→ **TASK DIRECTIONS**
From the listing, collect all lines containing the word "Fixpoint".
* * * * * * *
(* ===== verification/Dataset.v ===== *)
(** Datasets (src/esdm-datatypes.c, src/esdm.c): the fragments that serve a region, whether they
    cover it, the creation and registration of fragments, and the fill value. *)

From stdpp Require Import gmap.
From S2P Require Import Prelude Hypercube HypercubeSet Json Odometer Memory Dataspace Convert CopyData Partition Grid GridTree GridVisit GridRegion GridCover Fragment FragmentState Posix Fragments.

Open Scope Z_scope.

(** * Data *)

(** [fill_value] has the bytes of the attribute's value; [dset_grids] are the complete grids, the
    first [gridCount] entries of the array; the fragments of the grids are handles. *)
Record esdm_dataset_t (T : Type) := Dataset {
  dset_id : string;
  dset_space : esdm_dataspace_t;
  fill_value : option (list Z);
  actual_size : option (list Z);
  dset_fragments : T;
  dset_grids : list (esdm_grid_t nat);
  dset_status : esdm_data_status_e;
  container_status : esdm_data_status_e
}.
Arguments Dataset {T} dset_id dset_space fill_value actual_size dset_fragments dset_grids dset_status container_status.
Arguments dset_id {T} _.
Arguments dset_space {T} _.
Arguments fill_value {T} _.
Arguments actual_size {T} _.
Arguments dset_fragments {T} _.
Arguments dset_grids {T} _.
Arguments dset_status {T} _.
Arguments container_status {T} _.

(** * Operations *)

Section Operations.

Context {T : Type} `{GHashTable T}.

Definition esdm_dataset_get_type (d : esdm_dataset_t T) : esdm_type_t := type (dset_space d).

Definition esdm_dataset_set_fill_value (d : esdm_dataset_t T) (value : option (list Z)) : esdm_status * esdm_dataset_t T :=
  (ESDM_SUCCESS,
   Dataset (dset_id d) (dset_space d) (take (Z.to_nat (esdm_sizeof (type (dset_space d)))) <$> value) (actual_size d) (dset_fragments d) (dset_grids d)
     (dset_status d) (container_status d)).

Definition esdm_dataset_is_fill_value_set (d : esdm_dataset_t T) : bool := bool_decide (is_Some (fill_value d)).

(** The value is copied to the caller's buffer. *)
Definition esdm_dataset_get_fill_value (d : esdm_dataset_t T) : esdm_status * option (list Z) :=
  match fill_value d with
  | None => (ESDM_ERROR, None)
  | Some value => (ESDM_SUCCESS, Some value)
  end.

(** One dimension of [esdmI_dataset_update_actual_size()]. *)
Definition updateSize_dim (datasetSize : list Z) (space : esdm_dataspace_t) (sizes : list Z) (i : nat) : outcome (list Z) :=
  d ← deref (datasetSize !! i);
  if d =? 0 then
    s ← deref (size space !! i);
    o ← deref (offset space !! i);
    fend ← chk64 (s + o);
    a ← deref (sizes !! i);
    mret (if fend >? a then <[i := fend]> sizes else sizes)
  else mret sizes.

Definition esdmI_dataset_update_actual_size (d : esdm_dataset_t T) (frag : esdm_fragment_t) : outcome (esdm_dataset_t T) :=
  match actual_size d with
  | None => mret d
  | Some sizes =>
      sizes ← foldM (fun i sizes => updateSize_dim (size (dset_space d)) (dataspace frag) sizes i) (seq 0 (Z.to_nat (dims (dset_space d)))) sizes;
      mret (Dataset (dset_id d) (dset_space d) (fill_value d) (Some sizes) (dset_fragments d) (dset_grids d) (dset_status d) (container_status d))
  end.

(** Dataset and container are dirty after a fragment has been added. *)
Definition esdmI_dataset_register_fragment (dset : esdm_dataset_t T) (objs : gmap nat esdm_fragment_t) (frag : nat)
    : outcome (esdm_status * esdm_dataset_t T) :=
  '(result, t) ← esdmI_fragments_add (dset_fragments dset) objs frag;
  if decide (result = ESDM_SUCCESS) then
    mret (ESDM_SUCCESS, Dataset (dset_id dset) (dset_space dset) (fill_value dset) (actual_size dset) t (dset_grids dset) ESDM_DATA_DIRTY ESDM_DATA_DIRTY)
  else mret (result, dset).

Definition esdmI_dataset_lookupFragmentForShape (dataset : esdm_dataset_t T) (shape : esdm_dataspace_t) : outcome (option nat) :=
  extends ← esdmI_dataspace_getExtends shape;
  esdmI_fragments_lookupForShape (dset_fragments dataset) extends.

(** The new fragment object gets a fresh handle; the result is its handle, whether it is new, the
    dataset and the objects. *)
Definition esdmI_dataset_createFragment (dataset : esdm_dataset_t T) (objs : gmap nat esdm_fragment_t) (memspace : esdm_dataspace_t)
    (buf : option pointer) : outcome (nat * bool * esdm_dataset_t T * gmap nat esdm_fragment_t) :=
  result ← esdmI_dataset_lookupFragmentForShape dataset memspace;
  match result with
  | Some v => mret (v, false, dataset, objs)
  | None =>
      f ← esdmI_fragment_create (dset_id dataset) (size (dset_space dataset)) memspace buf;
      dataset ← esdmI_dataset_update_actual_size dataset f;
      let v := fresh (dom objs) in
      let objs := <[v := f]> objs in
      '(status, dataset) ← esdmI_dataset_register_fragment dataset objs v;
      eassert (bool_decide (status = ESDM_SUCCESS));;
      mret (v, true, dataset, objs)
  end.

(** The loop of [fragmentsCoverRegion()]. *)
Definition coverRegion_loop (fragments : list nat) (objs : gmap nat esdm_fragment_t) (uncovered : esdmI_hypercubeSet_t) : outcome esdmI_hypercubeSet_t :=
  foldM (fun v uncovered =>
           f ← deref (objs !! v);
           curCube ← esdmI_dataspace_getExtends (dataspace f);
           esdmI_hypercubeSet_subtract uncovered curCube) fragments uncovered.
(** The grids of the loop over [d->grids]: their texts, the trees and the number of ids made. *)
Fixpoint serialize_grids (objs : gmap nat esdm_fragment_t) (handles : list nat) (ts : list grid_t) (n : nat) : outcome (list string * list grid_t * nat) :=
  match handles with
  | [] => mret ([], ts, n)
  | h :: handles' =>
      g ← deref (ts !! h);
      '(t, g, n) ← esdmI_grid_serialize backendIds makeId (depth g) objs g n;
      '(texts, ts, n) ← serialize_grids objs handles' (<[h := g]> ts) n;
      mret (t :: texts, ts, n)
  end.

(** The text, the dataset, whose grids have ids afterwards, and the number of ids made. *)
Definition esdmI_dataset_metadata_create (d : object) (objs : gmap nat esdm_fragment_t) (n : nat) : outcome (string * object * nat) :=
  eassert (bool_decide (is_Some (o_space d)));;
  space ← deref (o_space d);
  attr ← deref (o_attr d);
  i ← deref (o_id d);
  sizes ← memdup (size space) (dims space);
  names ← match o_dims_dset_id d with
          | None => mret None
          | Some names => names ← mapM (fun i => deref (names !! i)) (seq 0 (Z.to_nat (dims space))); mret (Some names)
          end;
  fragmentsText ← esdmI_fragments_metadata_create backendIds (o_fragments d) objs;
  handles ← mapM (fun i => deref (grids (registry (o_grids d)) !! i)) (seq 0 (Z.to_nat (gridCount (registry (o_grids d)))));
  '(gridTexts, ts, n) ← serialize_grids objs handles (trees (o_grids d)) n;
  mret (("{" ++ smd_attr_ser_json attr ++ match o_fill d with Some fill => "," ++ smd_attr_ser_json fill | None => "" end ++
         "," ++ quoted "id" ++ ":" ++ quoted i ++ "," ++ quoted "typ" ++ ":" ++ quoted (smd_type_ser (type space)) ++
         (if (dims space =? 0)%Z then "," ++ quoted "dims" ++ ":0"
          else "," ++ quoted "dims" ++ ":" ++ pretty (dims space) ++ "," ++ quoted "size" ++ ":[" ++ printed_list true (map pretty sizes) ++ "]") ++
         match names with Some names => "," ++ quoted "dims_dset_id" ++ ":[" ++ printed_list true (map quoted names) ++ "]" | None => "" end ++
         "," ++ quoted "fragments" ++ ":" ++ fragmentsText ++ "," ++ quoted "grids" ++ ":[" ++ printed_list true gridTexts ++ "]}")%string,
        DatasetObject (o_name d) (o_id d) (o_mode_flags d) (o_refcount d) (o_status d) (o_attr d) (o_fill d) (o_space d) (o_actual_size d) (o_dims_dset_id d)
          (o_fragments d) (DatasetGrids (registry (o_grids d)) ts), n).

(** ** Loading *)

(** The dataset as the data path sees it. *)
Definition coreOf (o : object) (container_status : esdm_data_status_e) : option (esdm_dataset_t T) :=
  i ← o_id o;
  space ← o_space o;
  Some (Dataset i space (smd_attr_value <$> o_fill o) (o_actual_size o) (o_fragments o) (completeGrids (o_grids o)) (o_status o) container_status).

Definition setAttributes (o : object) (attr fill : option A) : object :=
  DatasetObject (o_name o) (o_id o) (o_mode_flags o) (o_refcount o) (o_status o) attr fill (o_space o) (o_actual_size o) (o_dims_dset_id o) (o_fragments o) (o_grids o).

Definition setShape (o : object) (i : option string) (space : option esdm_dataspace_t) (sizes : option (list Z)) : object :=
  DatasetObject (o_name o) i (o_mode_flags o) (o_refcount o) (o_status o) (o_attr o) (o_fill o) space sizes (o_dims_dset_id o) (o_fragments o) (o_grids o).

Definition setContents (o : object) (sizes : option (list Z)) (t : T) (gs : datasetGrids nat) (status : esdm_data_status_e) : object :=
  DatasetObject (o_name o) (o_id o) (o_mode_flags o) (o_refcount o) status (o_attr o) (o_fill o) (o_space o) sizes (o_dims_dset_id o) t gs.

(** The attributes in front of the text, and the text without them, which starts with a brace. *)
Definition parse_attributes (d : object) (md : string) : object * string :=
  let '(parsed, attr) := smd_attr_create_from_json (string_drop 1 md) in
  let js := string_drop (1 + parsed) md in
  let '(fill, js) :=
    if String.prefix (quoted "fill-value") (string_drop 1 js) then
      let '(parsed, fill) := smd_attr_create_from_json (string_drop 1 js) in (Some fill, string_drop (1 + parsed) js)
    else (o_fill d, js) in
  (setAttributes d (Some attr) fill, ("{" ++ string_drop 1 js)%string).

(** The names of the dimensions; a status is an early return.  Whether the names are accepted is not
    checked. *)
Definition parse_names (d : object) (container_status : esdm_data_status_e) (elem : option json)
    : outcome (option esdm_status * object * esdm_data_status_e) :=
  match elem with
  | None => mret (None, d, container_status)
  | Some elem =>
      space ← deref (o_space d);
      if negb (dims space =? json_array_size elem) then mret (Some ESDM_ERROR, d, container_status)
      else
        '(_, d, container_status) ← esdm_dataset_name_dims d container_status (json_string_value <$> json_elements elem);
        mret (None, d, container_status)
  end.

(** The loop over the grids: entry [i] of [d->grids] is written. *)
Fixpoint parse_grids (dset : esdm_dataset_t T) (gs : datasetGrids nat) (objs : gmap nat esdm_fragment_t) (i : nat) (l : list json)
    : outcome (option esdm_status * datasetGrids nat * gmap nat esdm_fragment_t) :=
  match l with
  | [] => mret (None, gs, objs)
  | j :: l' =>
      '(ret, h, gs, objs) ← esdmI_grid_createFromJson backendIds j dset gs objs;
      if decide (ret <> ESDM_SUCCESS) then mret (Some ret, gs, objs)
      else
        h ← deref h;
        let r := registry gs in
        let gs := DatasetGrids (GridRegistry (gridCount r) (incompleteGridCount r) (gridSlotCount r) (<[i := h]> (grids r))) (trees gs) in
        parse_grids dset gs objs (S i) l'
  end.

(** The fragments and grids, when dataspace and names are known. *)
Definition parse_contents {B : Type} (d : object) (container_status : esdm_data_status_e) (s : store B) (fragmentsElem gridsElem : option json)
    : outcome (esdm_status * object * esdm_data_status_e * store B) :=
  match fragmentsElem with
  | None => mret (ESDM_ERROR, d, container_status, s)
  | Some fragmentsElem =>
      c ← deref (coreOf d container_status);
      '(early, c, s) ← parse_fragments backendIds c s (json_elements fragmentsElem);
      let d := setContents d (actual_size c) (dset_fragments c) (o_grids d) (o_status d) in
      match early, gridsElem with
      | Some status, _ => mret (status, d, container_status, s)
      | None, Some (JArray l) =>
          let slots := Z.max kInitialGridSlotCount (Z.of_nat (length l)) in
          '(early, gs, objs) ← parse_grids c (DatasetGrids (GridRegistry 0 0 slots []) []) (objects s) 0 l;
          let s := Store objs (memory s) (disk s) in
          match early with
          | Some ret => mret (ret, setContents d (o_actual_size d) (o_fragments d) gs (o_status d), container_status, s)
          | None => mret (ESDM_SUCCESS, setContents d (o_actual_size d) (o_fragments d) gs ESDM_DATA_PERSISTENT, container_status, s)
          end
      | None, _ => mret (ESDM_ERROR, d, container_status, s)
      end
  end.

(** The sizes of the dimensions; [None] when their number is wrong. *)
Definition parse_sizes (dims : Z) (elem : option json) : option (list Z) :=
  match elem with
  | None => Some []
  | Some elem => if dims =? json_array_size elem then Some (json_integer_value <$> json_elements elem) else None
  end.

Definition esdm_dataset_open_md_parse {B : Type} (d : object) (container_status : esdm_data_status_e) (s : store B) (md : string)
    : outcome (esdm_status * object * esdm_data_status_e * store B) :=
  let '(d, js) := parse_attributes d md in
  let root := load_json js in
  let get key := root ≫= fun r => jansson_object_get r key in
  str ← deref (get "typ"%string ≫= json_string_value);
  match smd_type_from_ser str with
  | None => mret (ESDM_ERROR, d, container_status, s)
  | Some ty =>
      i ← deref (get "id"%string ≫= json_string_value);
      let d := setShape d (Some i) (o_space d) (o_actual_size d) in
      let dims := to_int32 (from_option json_integer_value 0 (get "dims"%string)) in
      match parse_sizes dims (get "size"%string) with
      | None => mret (ESDM_ERROR, d, container_status, s)
      | Some sizes =>
          space ← esdm_dataspace_create dims sizes ty;
          let d := setShape d (o_id d) (Some space) (if existsb (Z.eqb 0) sizes then Some sizes else o_actual_size d) in
          '(early, d, container_status) ← parse_names d container_status (get "dims_dset_id"%string);
          match early with
          | Some status => mret (status, d, container_status, s)
          | None => parse_contents d container_status s (get "fragments"%string) (get "grids"%string)
          end
      end
  end.

End Operations.

(** * Texts *)

Lemma string_drop_app (a b : string) : string_drop (String.length a) (a ++ b) = b.
Proof. induction a as [| c a IH]; [by destruct b |]. exact IH. Qed.

Lemma prefix_app (a b : string) : String.prefix a (a ++ b) = true.
Proof. induction a as [| c a IH]; [by destruct b |]. change (String c a ++ b)%string with (String c (a ++ b)). cbn [String.prefix]. by destruct (Ascii.ascii_dec c c). Qed.

(** Valid names need no escapes. *)
Lemma validName_plain (s : string) (last : option ascii) : validName_loop last s = true -> plain s = true.
Proof.
  revert last. induction s as [| c s IH]; intros last Hv; [done |]. cbn [validName_loop plain] in *. apply andb_true_iff.
  destruct (((97 <=? nat_of_ascii c) && (nat_of_ascii c <=? 122) || (65 <=? nat_of_ascii c) && (nat_of_ascii c <=? 90) ||
    (48 <=? nat_of_ascii c) && (nat_of_ascii c <=? 57))%nat) eqn:E1; cbn [orb] in Hv.
  { split; [| by apply IH in Hv]. unfold plainChar. rewrite !orb_true_iff, !andb_true_iff, !Nat.leb_le in E1.
    rewrite !andb_true_iff, !negb_true_iff, !Nat.leb_le, !Nat.eqb_neq. lia. }
  case_bool_decide as Hc.
  { split; [| by apply IH in Hv]. repeat (apply elem_of_cons in Hc as [-> | Hc]; [done |]). by apply elem_of_nil in Hc. }
  case_bool_decide as Hs; [| done]. subst c. split; [done |]. destruct (bool_decide _ || bool_decide _); [done |]. by apply IH in Hv.
Qed.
* * * * * * *
→ **ANSWER FOR THIS EXERCISE**
Fixpoint serialize_grids (objs : gmap nat esdm_fragment_t) (handles : list nat) (ts : list grid_t) (n : nat) : outcome (list string * list grid_t * nat) :=
Fixpoint parse_grids (dset : esdm_dataset_t T) (gs : datasetGrids nat) (objs : gmap nat esdm_fragment_t) (i : nat) (l : list json)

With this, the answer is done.